*Prompt*
In the data below, find the line that contains "Ok a -> P a." and the line that contains "Proof using. intros Hm v". Copy both, plus every line between them, exactly.
═══ Listed records ═══
(** ** New sandboxes *)
Lemma vtriple_next l leased next w : vtriple (rests l leased next w) next_sandbox_id (fun r v => rests l leased (next + 1) w v /\
  match r with Ok id => (id ∉ ids l) /\ (id ∉ leased) /\ id = sandbox_name (next + 1) /\ 0 < next + 1 | Err _ => True end).
Proof using.
  intros v (Hv & <- & <-). unfold next_sandbox_id. cbn [fst snd]. split.
  - split; [|done]. destruct Hv. split; cbn; auto; [lia|]. intros id Hin. destruct (po_named0 id Hin) as (k & Hk & ->). exists k. split; [lia|done].
  - fold (sandbox_name (vz_next_sandbox v + 1)). destruct (Sb.new_id _ _) as [id|] eqn:E; [|done]. apply new_id_ok in E as (-> & _). cbn.
    pose proof (po_next _ _ _ Hv).
    assert (forall id, id ∈ ids l \/ id ∈ leased -> id <> sandbox_name (vz_next_sandbox v + 1)) as Hne.
    { intros id Hin ->. destruct (po_named _ _ _ Hv _ Hin) as (k & Hk & E). apply sandbox_name_inj in E; lia. }
    split_and!; [intros Hin; eapply Hne; [by left|done]|intros Hin; eapply Hne; [by right|done]|done|lia].
Qed.
(** A session more, under a name of its own. *)
Lemma pools_ok_started l leased s v n : pools_ok l leased v -> accounts cfg (l ++ [s]) n ->
  s.(as_sandbox_id) = sandbox_name v.(vz_next_sandbox) -> 0 < v.(vz_next_sandbox) -> pools_ok (l ++ [s]) leased (set_inner n v).
Proof using.
  intros [] Ha Hs Hp. split; cbn; auto.
  - unfold ids. rewrite fmap_app. intros id [Hin|Hin]; [|auto]. rewrite elem_of_app in Hin. cbn in Hin. rewrite list_elem_of_singleton in Hin.
    destruct Hin as [Hin|Hin]; [apply po_named0; by left|]. exists (vz_next_sandbox v). split; [lia|congruence].
  - intros key id Hin. unfold ids. rewrite fmap_app, elem_of_app. left. by apply (po_running0 key).
Qed.
Definition with_session (l : list ActiveSessionRecord) (leased : list string) (next : Z) (w : strmap (list string)) (id : string)
    (v : AppleVzBackend D) : Prop := exists s, s.(as_sandbox_id) = id /\ rests (l ++ [s]) leased next w v.
Lemma vtriple_start l leased next w op what start env q :
  (forall d d' c, start d = (d', Ok c) -> c.(rc_sandbox_id) = q.(cr_sandbox_id)) -> q.(cr_sandbox_id) ∉ ids l -> resources_typed q.(cr_resources) ->
  q.(cr_sandbox_id) = sandbox_name next -> 0 < next ->
  vtriple (rests l leased next w) (inner op (start_session what start env q))
    (fun r v => match r with Ok _ => with_session l leased next w q.(cr_sandbox_id) v | Err _ => rests l leased next w v end).
Proof using All.
  intros Hlaw Hf Hr Hq Hp v (Hv & Hn & Hw). pose proof (start_session_ok cfg l what start env q Hlaw Hf Hr (vz_inner v) (po_accounts _ _ _ Hv)) as Hs.
  unfold inner. destruct (start_session what start env q (vz_inner v)) as [n [c|e]]; cbn [fst snd map_err start_post] in Hs |- *.
  - destruct Hs as [Hc Ha]. exists (started env q c). split; [done|]. split; [|done]. apply pools_ok_started; [done..| |lia]. cbn. congruence.
  - split; [|done]. apply (pools_ok_inner l l); [done..|]. apply Hv.
Qed.
(** What a computation returns when it succeeds. *)
Definition yields {A} (P : A -> Prop) (m : VM D A) : Prop := forall v a, (m v).2 = Ok a -> P a.
Lemma vtriple_quiet {A B} (P : A -> Prop) l leased next w (m : VM D A) (k : A -> VM D B) (Q : result Sb.Error B -> AppleVzBackend D -> Prop) :
  quiet m -> yields P m -> (forall e v, rests l leased next w v -> Q (Err e) v) ->
  (forall a, P a -> vtriple (rests l leased next w) (k a) Q) -> vtriple (rests l leased next w) (x ← m; k x) Q.
Proof using.
  intros Hm Hy He Hk v Hv. specialize (Hm _ _ _ _ v Hv). specialize (Hy v). unfold mbind, VM_bind. destruct (m v) as [v' [a|e]]; cbn in *; [|auto].
  by apply Hk; [apply Hy|].
Qed.
Definition settled (leased : list string) (v : AppleVzBackend D) : Prop := exists l, pools_ok l leased v.
Lemma rests_settled l leased next w v : rests l leased next w v -> settled leased v.
Proof using. intros (Hv & _). by exists l. Qed.
Lemma settled_rests {A} leased (m : VM D A) Q :
  (forall l next w, vtriple (rests l leased next w) m Q) -> vtriple (settled leased) m Q.
Proof using. intros Hm v (l & Hv). by apply (Hm l v.(vz_next_sandbox) v.(vz_warm_pools)). Qed.
Lemma vz_quiet_settled {A} (m : VM D A) leased : quiet m -> vtriple (settled leased) m (fun _ => settled leased).
Proof using. intros Hm. apply settled_rests. intros l next w v Hv. by apply (rests_settled l leased next w), Hm. Qed.
(** The shape of the operations that start a sandbox: a new identity, some
    preparation, the start, and something quiet. *)
Lemma vtriple_new_sandbox {A B} leased op (prep : string -> VM D A) what (start : string -> A -> D -> D * result Error RuntimeCreatedSandbox)
    (q : string -> A -> SingleNodeCreateRequest) (rest : string -> VM D B) (Q : result Sb.Error B -> AppleVzBackend D -> Prop) l next w :
  (forall id, quiet (prep id)) ->
  (forall id, yields (fun a => (q id a).(cr_sandbox_id) = id /\ resources_typed (q id a).(cr_resources) /\
      forall d d' c, start id a d = (d', Ok c) -> c.(rc_sandbox_id) = (q id a).(cr_sandbox_id)) (prep id)) ->
  (forall e v, rests l leased (next + 1) w v -> Q (Err e) v) ->
  (forall id, (id ∉ ids l) -> (id ∉ leased) -> vtriple (with_session l leased (next + 1) w id) (rest id) Q) ->
  vtriple (rests l leased next w)
    (id ← next_sandbox_id; a ← prep id; env ← surroundings; _ ← inner op (start_session what (start id a) env (q id a)); rest id) Q.
Proof using All.
  intros Hp Hy He Hr. apply (vtriple_bind _ _ _ (fun id v => rests l leased (next + 1) w v /\
    (id ∉ ids l) /\ (id ∉ leased) /\ id = sandbox_name (next + 1) /\ 0 < next + 1)).
  { intros v Hv. pose proof (vtriple_next _ _ _ _ v Hv) as [Hn Hi]. destruct (next_sandbox_id v) as [v' [id|e]]; cbn in *; auto. }
  intros id v (Hv & Hid & Hl & En & Hpos). revert v Hv. eapply vtriple_quiet; [apply Hp|apply Hy|done|]. cbn beta. intros a (Eq & Ht & Hlaw).
  eapply (vtriple_quiet (fun _ => True)); [apply vz_quiet_surroundings|done|done|]. intros env _.
  eapply vtriple_bind; [|intros c; apply (Hr id Hid Hl)]. intros v Hv.
  pose proof (vtriple_start l leased (next + 1) w op what (start id a) env (q id a) Hlaw ltac:(by rewrite Eq) Ht ltac:(by rewrite Eq) Hpos v Hv) as Hs.
  destruct (inner op _ v) as [v' [c|e]]; cbn in *; [by rewrite Eq in Hs|auto].
Qed.
Lemma default_typed : resources_typed default_resources.
Proof using. split; vm_compute; split; congruence. Qed.
Lemma vtriple_create_warm l leased next w template_id : vtriple (rests l leased next w) (create_warm_sandbox template_id) (fun r v =>
  match r with Ok id => (id ∉ ids l) /\ (id ∉ leased) /\ with_session l leased (next + 1) w id v | Err _ => rests l leased (next + 1) w v end).
Proof using All.
  unfold create_warm_sandbox, create.
  apply (vtriple_new_sandbox leased "prewarm sandbox" (fun _ => runtime_template_id template_id) "sandbox create"
           (fun id t => drv_create (create_request_new id t default_resources)) (fun id t => create_request_new id t default_resources) (fun id => mret id)).
  - intros id. apply vz_quiet_runtime_template.
  - intros id v t _. split; [done|]. split; [apply default_typed|apply create_identity].
  - done.
  - intros id Hi Hl. apply vtriple_ret. by intros v Hv.
Qed.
═══
*Task result*
Definition yields {A} (P : A -> Prop) (m : VM D A) : Prop := forall v a, (m v).2 = Ok a -> P a.
Lemma vtriple_quiet {A B} (P : A -> Prop) l leased next w (m : VM D A) (k : A -> VM D B) (Q : result Sb.Error B -> AppleVzBackend D -> Prop) :
  quiet m -> yields P m -> (forall e v, rests l leased next w v -> Q (Err e) v) ->
  (forall a, P a -> vtriple (rests l leased next w) (k a) Q) -> vtriple (rests l leased next w) (x ← m; k x) Q.
Proof using.
  intros Hm Hy He Hk v Hv. specialize (Hm _ _ _ _ v Hv). specialize (Hy v). unfold mbind, VM_bind. destruct (m v) as [v' [a|e]]; cbn in *; [|auto].
  by apply Hk; [apply Hy|].
Qed.
Definition settled (leased : list string) (v : AppleVzBackend D) : Prop := exists l, pools_ok l leased v.
Lemma rests_settled l leased next w v : rests l leased next w v -> settled leased v.
Proof using. intros (Hv & _). by exists l. Qed.
Lemma settled_rests {A} leased (m : VM D A) Q :
  (forall l next w, vtriple (rests l leased next w) m Q) -> vtriple (settled leased) m Q.
Proof using. intros Hm v (l & Hv). by apply (Hm l v.(vz_next_sandbox) v.(vz_warm_pools)). Qed.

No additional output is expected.